We were told that reliability issues will be fixed by going slower. Feature delivery targets are not changed though. The amount of engineering time planned for reliability work is 0%.
That’s insane. Iirc my employer budgets 25% time for reliability work as a baseline for every team. And I got a number of projects approved making my reliability and scaling work this year around double resourcing my feature work.
I wonder if they will start trying to monetize stuff like Netbox. It's a really solid free product and some of the paid closed-source alternatives are terrible and cost a lot of money. The potential revenue is likely a droplet in the bucket though.
I mean, I don't want this to be the "kicking them while they're down thread", but I always wondered how a little guy is supposed to compete with AWS. I say that as someone who was there firsthand to watch Rackspace get crushed by them.
While I'm not an enterprise customer, I can tell you why I choose Digital Ocean (and have been using them for the last 10 years).
They allow me to put a fixed amount of money in a fund that they charge me from. I will never get any "surprise fees" this way. They don't have my credit card so it will just drain my funds until they delete my services, which is extremely ok by me.
My major fear of paying for things like AWS or Google business/cloud tools is the fear of getting my account locked up/banned because I want to dispute a charge that isn't fair. I've slowly been decoupling my accounts away from Google (banking, healthcare, etc) but it's very hard. Their moat is extremely deep.
I have now, twice, with a distance of a decade between the experiences, seen a VPS provider's simplicity and ability to easily scale stop mattering at high-ish but not extremely high levels of traffic—in both cases, because their network couldn't keep up with traffic, such that we were finding ourselves network-bound even on pretty weak VMs, everywhere. Apparently poor inter-connects or peering agreements or something (not sure) leading to consistently terrible performance for people in some regions, heavier public traffic hitting a wall long before a smallish VM was starting to sweat, that kind of thing.
First time it was Rackspace, second time it was DO. First time we fixed it by leasing bare metal somewhere (I forget where) and running our own libvirt/KVM VMs, second time we fixed it by switching to AWS. In both cases, that fixed all the network issues.

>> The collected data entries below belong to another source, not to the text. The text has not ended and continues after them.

(** ** Change of the store in another tab *)

Lemma storageHandler_browser o h w :
  storageHandler o h browser w =
    match store w !! storageKey_of o with
    | None =>
        (setDarkMode (JS.Bool (prefersDark w)) h,
         record QueryMedia (record (ReadStore (storageKey_of o)) w))
    | Some s =>
        (if bool_decide (s = "true") then setDarkMode (JS.Bool true) h
         else if bool_decide (s = "false") then setDarkMode (JS.Bool false) h
         else h,
         record (ReadStore (storageKey_of o)) w)
    end.
Proof.
  unfold storageHandler, bind, getStorage, matchMedia, ret; simpl.
  destruct (store w !! storageKey_of o) as [s |]; simpl; [| reflexivity].
  destruct (bool_decide (s = "true")); [reflexivity |].
  destruct (bool_decide (s = "false")); reflexivity.
Qed.

(** C6.  On a storage event in a browser: with nothing stored under the
    configured key the mode becomes the current OS preference; with ["true"]
    stored it becomes [true], with ["false"] it becomes [false] (any other
    string leaves it alone).  Hence,
    for two tabs on the same non-empty key, once tab A has toggled and tab B
    has handled the storage event, B holds the mode A holds. *)
Theorem storage_change_propagates o hA hB w :
  (let '(hB', _) := storageHandler o hB browser w in
   darkMode hB' =
     match store w !! storageKey_of o with
     | None => JS.Bool (prefersDark w)
     | Some s =>
         if bool_decide (s = "true") then JS.Bool true
         else if bool_decide (s = "false") then JS.Bool false
         else darkMode hB
     end) ∧
  (JS.truthy_string (storageKey_of o) = true →
   let '(hA', w1) := call (HookToggle (storageKey_of o)) hA browser w in
   let '(hB', _) := storageHandler o hB browser w1 in
   darkMode hA' = JS.Bool (JS.not (darkMode hA)) ∧
   darkMode hB' = darkMode hA').
Proof.
  split.
  - rewrite storageHandler_browser.
    destruct (store w !! storageKey_of o) as [s |]; simpl; [| reflexivity].
    destruct (bool_decide (s = "true")); [reflexivity |].
    destruct (bool_decide (s = "false")); reflexivity.
  - intros Hk. simpl. rewrite toggle_browser, Hk.
    rewrite storageHandler_browser. simpl.
    rewrite lookup_insert_eq.
    destruct (JS.not (darkMode hA)); simpl; split; reflexivity.
Qed.

Lemma storage_change_propagates_witness :
  JS.truthy_string (storageKey_of defaults) = true ∧
  (let '(hA', w1) :=
     call (HookToggle (storageKey_of defaults)) (holding (JS.Bool false))
       browser (fresh ∅ false) in
   let '(hB', _) := storageHandler defaults (holding (JS.Bool false)) browser w1 in
   darkMode hA' = JS.Bool (JS.not (darkMode (holding (JS.Bool false)))) ∧
   darkMode hB' = darkMode hA').
Proof.
  split; [reflexivity |].
  apply (proj2 (storage_change_propagates defaults (holding (JS.Bool false))
                  (holding (JS.Bool false)) (fresh ∅ false))).
  reflexivity.
Defined.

AWS has a separate problem that they have these vague classifications for network quality and it's hard (at least, it was for us) to feel certain the network was the problem, but at least it's not that hard to spin up a VM with a better-rated network to trial-and-error one's way to the right setting.
AWS actually offers their own version of that with Lightsail and can build on their own primitives to deliver it. It's one of many reasons why they seem so formidable to me.
DigitalOcean hasn't been price-competitive in the VPS and baremetal server market in which there are quite literally hundreds if not thousands of players, most of whom offer better value than DO.
DO is in a weird place - not as popular or feature-rich as the big clouds, but also not price-efficient enough to compete in the extremely price-sensitive VPS and baremetal market. I wonder what kind of startup decides on DO as their infra provider of choice.
I wonder if it's just a preventative measure or if they are actually experience decline in revenue and growth. I guess we'll know tomorrow. Solid product though.
The market forces at work will force all technology companies down in valuation pretty much regardless, what is the difference of a few extra million market cap to handicap your ability to grow during the next expansion phase?
I can understand it if you have brought on a lot of fat and you want to lean out your team and need an excuse but outside of that rather narrow situation I really don't understand cutting stuff like technical writers etc during these periods.
Why handicap yourself in the future just to make one quarter look better? Surely if you have faith your stock options will be worth more if you play the longer game?